Kübelesmarkt

Die Geschichte des Vereins

Obwohl es im protestantischen Württemberg kaum Fasnachten gab, feierten unsere Vorfahren in Cannstatt bereits im 19. Jahrhundert herrliche Fasnachten. Der erste nachweisbare Narrenumzug fand 1855 in Cannstatt statt.

In den zwanziger Jahren des letzten Jahrhunderts gab Gustav Schmid, der damalige Wirt des Kursaals, um die Fasnetszeit einen Hausball. Im Jahr 1924 bekamen der bekannte Volksschauspieler Albert Hofele und der Kunstmaler Hermann Metzger die Aufgabe gestellt, einen Ball unter dem Motto "Mit dem Zeppelin zum Mond" auszurichten. Die beiden meisterten ihre Aufgabe hervorragend und die Gäste waren begeistert. Aufgrund des Erfolges kamen diese drei Herren überein, künftig jedes Jahr ein zugkräftiges Motto für die Hausbälle zu wählen. Gustav Schmid ging sogar noch weiter und regte an, für diese Großveranstaltung einen Verein als Träger zu gründen. Albert Hofele war der Meinung, als Name für diesen Verein einen Begriff zu nehmen, der aus dem Volksbrauch stamme. In einer Besprechung mit den Cannstatter Geschäftsleuten im Oktober 1924, kam man dann auf den Namen Kübelesmarkt und legte fest, dass der nächste Hausball (1925) auch das Motto "Kübelesmarkt" haben sollte. 
Als Verkleidung sollte eine stilisierte Bauerntracht geschaffen werden, die auf einer alten Lithographie zu sehen war: Eine schwarze Hose, ein weißes Hemd, rote Weste, Küblerknoten und ein schwarzes rundes Bauernhütchen mit einer langen Edelfasanfeder. Die Tracht der heutigen Küblerräte war fast geboren, denn der schwarze Janker kam wenige Jahre später hinzu. 
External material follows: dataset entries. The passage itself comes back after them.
(** A held page becomes the frame of [va]. *)
Lemma vm_inv_map m fl l T U pool va a pa perm :
  vm_inv own m fl root l T U pool -> vpage va -> slot T va = Some a -> U !! va = None ->
  0 <= pa < 2 ^ 56 -> page_aligned pa -> 0 <= perm < 2 ^ 10 ->
  (own va = true -> page_ok pa /\ pa ∉ pool) ->
  vm_inv own (store64 m a (new_pte pa perm)) fl root l T (<[va := new_pte pa perm]> U)
    ((if own va then [pa] else []) ++ pool).
Proof.
  intros Hv Hva Hs HU Hpa Ha Hp Ho. destruct (new_pte_spec pa perm) as (N1 & N2 & N3 & N4); auto.
  pose proof (vm_store_parts zero_hart _ _ _ _ _ _ _ _ (new_pte pa perm) Hv Hs) as [Hk _].
  pose proof (pt_inv_store _ _ _ _ va a (new_pte pa perm) (vm_pt _ _ _ _ _ _ _ _ Hv) Hva Hs N1) as Hpt.
  rewrite N2 in Hpt. destruct Hv as [_ _ Hpl Hn Hok]. split; [done|done|..].
  - rewrite frames_insert, N3 by done. rewrite <-Hpl.
    destruct (own va); cbn; [|done]. by rewrite <-!Permutation_middle.
  - destruct (own va); cbn; [|done]. constructor; [by apply Ho|done].
  - destruct (own va); cbn; [|done]. constructor; [by apply Ho|done].
Qed.
(* ===== verification/Sched.v ===== *)
(** * Processes and scheduling: kernel/proc.c

    The process table, sleep and wakeup, kill, and the page tables and
    kernel stacks of processes.  What needs the file system (fork, exit,
    wait, the first process) is in [Proc].

    swtch() saves the registers of this kernel thread and resumes the
    scheduler's; the thread continues when some hart's scheduler picks it
    again, holding p->lock on that hart.  That is one turn of the schedule
    [w_env], after which the thread runs on the hart of the turn. *)

From S2P Require Import Prelude Memory CString Riscv Machine Spinlock Kalloc Vm.

(** Addresses used only as wait channels. *)
Definition chan_proc (i : nat) : Z := 100000 + Z.of_nat i.
Definition chan_ticks : Z := 200001.
Definition chan_log : Z := 200002.
Definition chan_cons_r : Z := 200003.
Definition chan_tx : Z := 200004.
Definition chan_disk_free : Z := 200005.
Definition chan_buf (i : nat) : Z := 300000 + Z.of_nat i.
Definition chan_buf_lock (i : nat) : Z := 400000 + Z.of_nat i.
Definition chan_inode_lock (i : nat) : Z := 500000 + Z.of_nat i.
Definition chan_pipe_nread (pi : Z) : Z := 2 ^ 40 + 2 * pi.
Definition chan_pipe_nwrite (pi : Z) : Z := 2 ^ 40 + 2 * pi + 1.

Definition upd_proc (i : nat) (f : proc -> proc) : K unit :=
  modk (fun s => set_procs (alter f i s.(procs)) s).

Definition get_proc (i : nat) : K proc := the_proc (Some i).

(** The running process; the code that calls this dereferences it. *)
Definition cur_proc : K nat :=
  p ← myproc;
  match p with Some i => mret i | None => bad_pointer end.

Definition swtch : K unit := env_step true.
(* ===== verification/Sleeplock.v ===== *)
(** * Sleep-locks: kernel/sleeplock.c

    A sleep-lock is part of a buffer or of an in-memory inode; [slref] names
    it the way a [struct sleeplock *] does. *)

From S2P Require Import Prelude Memory Riscv Machine Spinlock Kalloc Vm Sched.

Inductive slref := SLbuf (i : nat) | SLinode (i : nat).

(** The spinlock inside the sleep-lock and the channel to sleep on. *)
Definition sl_lk (r : slref) : Z :=
  match r with SLbuf i => buf_lk i | SLinode i => inode_lk i end.
Definition sl_chan (r : slref) : Z :=
  match r with SLbuf i => chan_buf_lock i | SLinode i => chan_inode_lock i end.

Definition get_sl (r : slref) (s : kstate) : sleeplock :=
  match r with
  | SLbuf i => default zero_sleeplock (b_lock <$> s.(bufs) !! i)
  | SLinode i => default zero_sleeplock (i_lock <$> s.(itable) !! i)
  end.

Definition set_sl (r : slref) (l : sleeplock) (s : kstate) : kstate :=
  match r with
  | SLbuf i => set_bufs (alter (set_b_lock l) i s.(bufs)) s
  | SLinode i => set_itable (alter (set_i_lock l) i s.(itable)) s
  end.

Definition upd_sl (r : slref) (f : sleeplock -> sleeplock) : K unit :=
  modk (fun s => set_sl r (f (get_sl r s)) s).

Definition initsleeplock (r : slref) (name : string) : K unit :=
  initlock (sl_lk r) "sleep lock";;
  upd_sl r (set_sl_name name);;
  upd_sl r (set_sl_locked 0);;
  upd_sl r (set_sl_pid 0).

(** [while (lk->locked) sleep(lk, &lk->lk);]  Every sleep takes a turn of the
    schedule, so its length bounds the iterations. *)
Fixpoint acquiresleep_wait (fuel : nat) (r : slref) : K unit :=
  l ← getk (get_sl r);
  if ztrue l.(sl_locked) then
    match fuel with
    | O => no_fuel
    | S fuel => sleep (sl_chan r) (sl_lk r);; acquiresleep_wait fuel r
    end
  else mret tt.

Definition acquiresleep (r : slref) : K unit :=
  acquire (sl_lk r);;
  fuel ← gets (fun w => S (length w.(w_env)));
  acquiresleep_wait fuel r;;
  upd_sl r (set_sl_locked 1);;
  i ← cur_proc;
  p ← get_proc i;
  upd_sl r (set_sl_pid p.(p_pid));;
  release (sl_lk r).

Definition releasesleep (r : slref) : K unit :=
  acquire (sl_lk r);;
  upd_sl r (set_sl_locked 0);;
  upd_sl r (set_sl_pid 0);;
  wakeup (sl_chan r);;
  release (sl_lk r).

Definition holdingsleep (r : slref) : K bool :=
  acquire (sl_lk r);;
  l ← getk (get_sl r);
  b ← (if ztrue l.(sl_locked) then
         i ← cur_proc;
         p ← get_proc i;
         mret (l.(sl_pid) =? p.(p_pid))
       else mret false);
  release (sl_lk r);;
  mret b.
(* ===== verification/Bio.v ===== *)
(** * Buffer cache: kernel/bio.c

    Buffers are named by their index in [bcache.buf]; index [NBUF] stands for
    [bcache.head], whose two pointers are [bhead = (prev, next)].

    [disk_rw] is what virtio_disk_rw() does when the disk has completed the
    request: [Virtio] models the driver itself. *)

From S2P Require Import Prelude Memory Riscv Machine Spinlock Kalloc Vm Sched Sleeplock.

(** kernel/fs.h *)
Definition BSIZE : Z := 1024.

Definition get_buf (i : nat) : K buf :=
  l ← getk bufs;
  match l !! i with Some b => mret b | None => bad_pointer end.

Definition upd_buf (i : nat) (f : buf -> buf) : K unit :=
  modk (fun s => set_bufs (alter f i s.(bufs)) s).

(** [b->next], [b->prev] and assignments to them, [b] possibly the head. *)
Definition buf_next (b : nat) : K nat :=
  if bool_decide (b = NBUF) then getk (fun s => s.(bhead).2) else x ← get_buf b; mret x.(b_next).
Definition buf_prev (b : nat) : K nat :=
  if bool_decide (b = NBUF) then getk (fun s => s.(bhead).1) else x ← get_buf b; mret x.(b_prev).
Definition put_next (b x : nat) : K unit :=
  if bool_decide (b = NBUF) then modk (fun s => set_bhead (s.(bhead).1, x) s)
  else upd_buf b (set_b_next x).
Definition put_prev (b x : nat) : K unit :=
  if bool_decide (b = NBUF) then modk (fun s => set_bhead (x, s.(bhead).2) s)
  else upd_buf b (set_b_prev x).

(** Insert [b] behind the head. *)
Definition link_front (b : nat) : K unit :=
  hn ← buf_next NBUF;
  put_next b hn;;
  put_prev b NBUF;;
  hn ← buf_next NBUF;
  put_prev hn b;;
  put_next NBUF b.

Definition binit : K unit :=
  initlock bcache_lock "bcache";;
  put_prev NBUF NBUF;;
  put_next NBUF NBUF;;
  for_each (seq 0 NBUF) (fun b =>
    hn ← buf_next NBUF;
    put_next b hn;;
    put_prev b NBUF;;
    initsleeplock (SLbuf b) "buffer";;
    hn ← buf_next NBUF;
    put_prev hn b;;
    put_next NBUF b).

(** [for(b = ...; b != &bcache.head; b = b->next) if(b->dev == dev && b->blockno == blockno)] *)
Fixpoint find_cached (fuel : nat) (b : nat) (dev blockno : Z) : K (option nat) :=
  if bool_decide (b = NBUF) then mret None else
  match fuel with
  | O => no_fuel
  | S fuel =>
      x ← get_buf b;
      if (x.(b_dev) =? dev) && (x.(b_blockno) =? blockno) then mret (Some b)
      else b ← buf_next b; find_cached fuel b dev blockno
  end.

(** [for(b = ...; b != &bcache.head; b = b->prev) if(b->refcnt == 0)] *)
Fixpoint find_unused_buf (fuel : nat) (b : nat) : K (option nat) :=
  if bool_decide (b = NBUF) then mret None else
  match fuel with
  | O => no_fuel
  | S fuel =>
      x ← get_buf b;
      if x.(b_refcnt) =? 0 then mret (Some b)
      else b ← buf_prev b; find_unused_buf fuel b
  end.

Definition bget (dev blockno : Z) : K nat :=
  acquire bcache_lock;;
  b ← buf_next NBUF;
  found ← find_cached NBUF b dev blockno;
  match found with
  | Some b =>
      upd_buf b (fun x => set_b_refcnt (u32 (x.(b_refcnt) + 1)) x);;
      release bcache_lock;;
      acquiresleep (SLbuf b);;
      mret b
  | None =>
      b ← buf_prev NBUF;
      found ← find_unused_buf NBUF b;
      match found with
      | Some b =>
          upd_buf b (set_b_dev dev);;
          upd_buf b (set_b_blockno blockno);;
          upd_buf b (set_b_valid 0);;
          upd_buf b (set_b_refcnt 1);;
          release bcache_lock;;
          acquiresleep (SLbuf b);;
          mret b
      | None => panic "bget: no buffers"
      end
  end.

(** The contents of a block on the disk. *)
Definition disk_at (d : gmap Z (list Z)) (blockno : Z) : list Z :=
  default (replicate (Z.to_nat BSIZE) 0) (d !! blockno).

Definition disk_rw (b : nat) (write : bool) : K unit :=
  x ← get_buf b;
  if write then
    modk (fun s => set_disk (<[x.(b_blockno) := x.(b_data)]> s.(disk)) s);;
    emit (EvDiskWrite x.(b_dev) x.(b_blockno) x.(b_data))
  else
    d ← getk disk;
    upd_buf b (set_b_data (disk_at d x.(b_blockno))).

Definition bread (dev blockno : Z) : K nat :=
  b ← bget dev blockno;
  x ← get_buf b;
  when (negb (ztrue x.(b_valid))) (disk_rw b false;; upd_buf b (set_b_valid 1));;
  mret b.

Definition bwrite (b : nat) : K unit :=
  h ← holdingsleep (SLbuf b);
  if negb h then panic "bwrite" else
  disk_rw b true.

Definition brelse (b : nat) : K unit :=
  h ← holdingsleep (SLbuf b);
  if negb h then panic "brelse" else
  releasesleep (SLbuf b);;
  acquire bcache_lock;;
  upd_buf b (fun x => set_b_refcnt (u32 (x.(b_refcnt) - 1)) x);;
  x ← get_buf b;
  when (x.(b_refcnt) =? 0)
    (n ← buf_next b; p ← buf_prev b;
     put_prev n p;;
     n ← buf_next b; p ← buf_prev b;
     put_next p n;;
     link_front b);;
  release bcache_lock.

Definition bpin (b : nat) : K unit :=
  acquire bcache_lock;;
  upd_buf b (fun x => set_b_refcnt (u32 (x.(b_refcnt) + 1)) x);;
  release bcache_lock.

Definition bunpin (b : nat) : K unit :=
  acquire bcache_lock;;
  upd_buf b (fun x => set_b_refcnt (u32 (x.(b_refcnt) - 1)) x);;
  release bcache_lock.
Seither ist viel Wasser den Neckar hinuntergeflossen und aus dem Geselligkeitsverein ist eine Zunft geworden, die in der närrischen Diaspora die Fahne der schwäbisch-alemannischen Fasnet hochhält.

 

Der Kübelesmarkt Bad Cannstatt ist Mitglied in der Vereinigung Schwäbisch-Alemannischer Narrenzünfte e.V.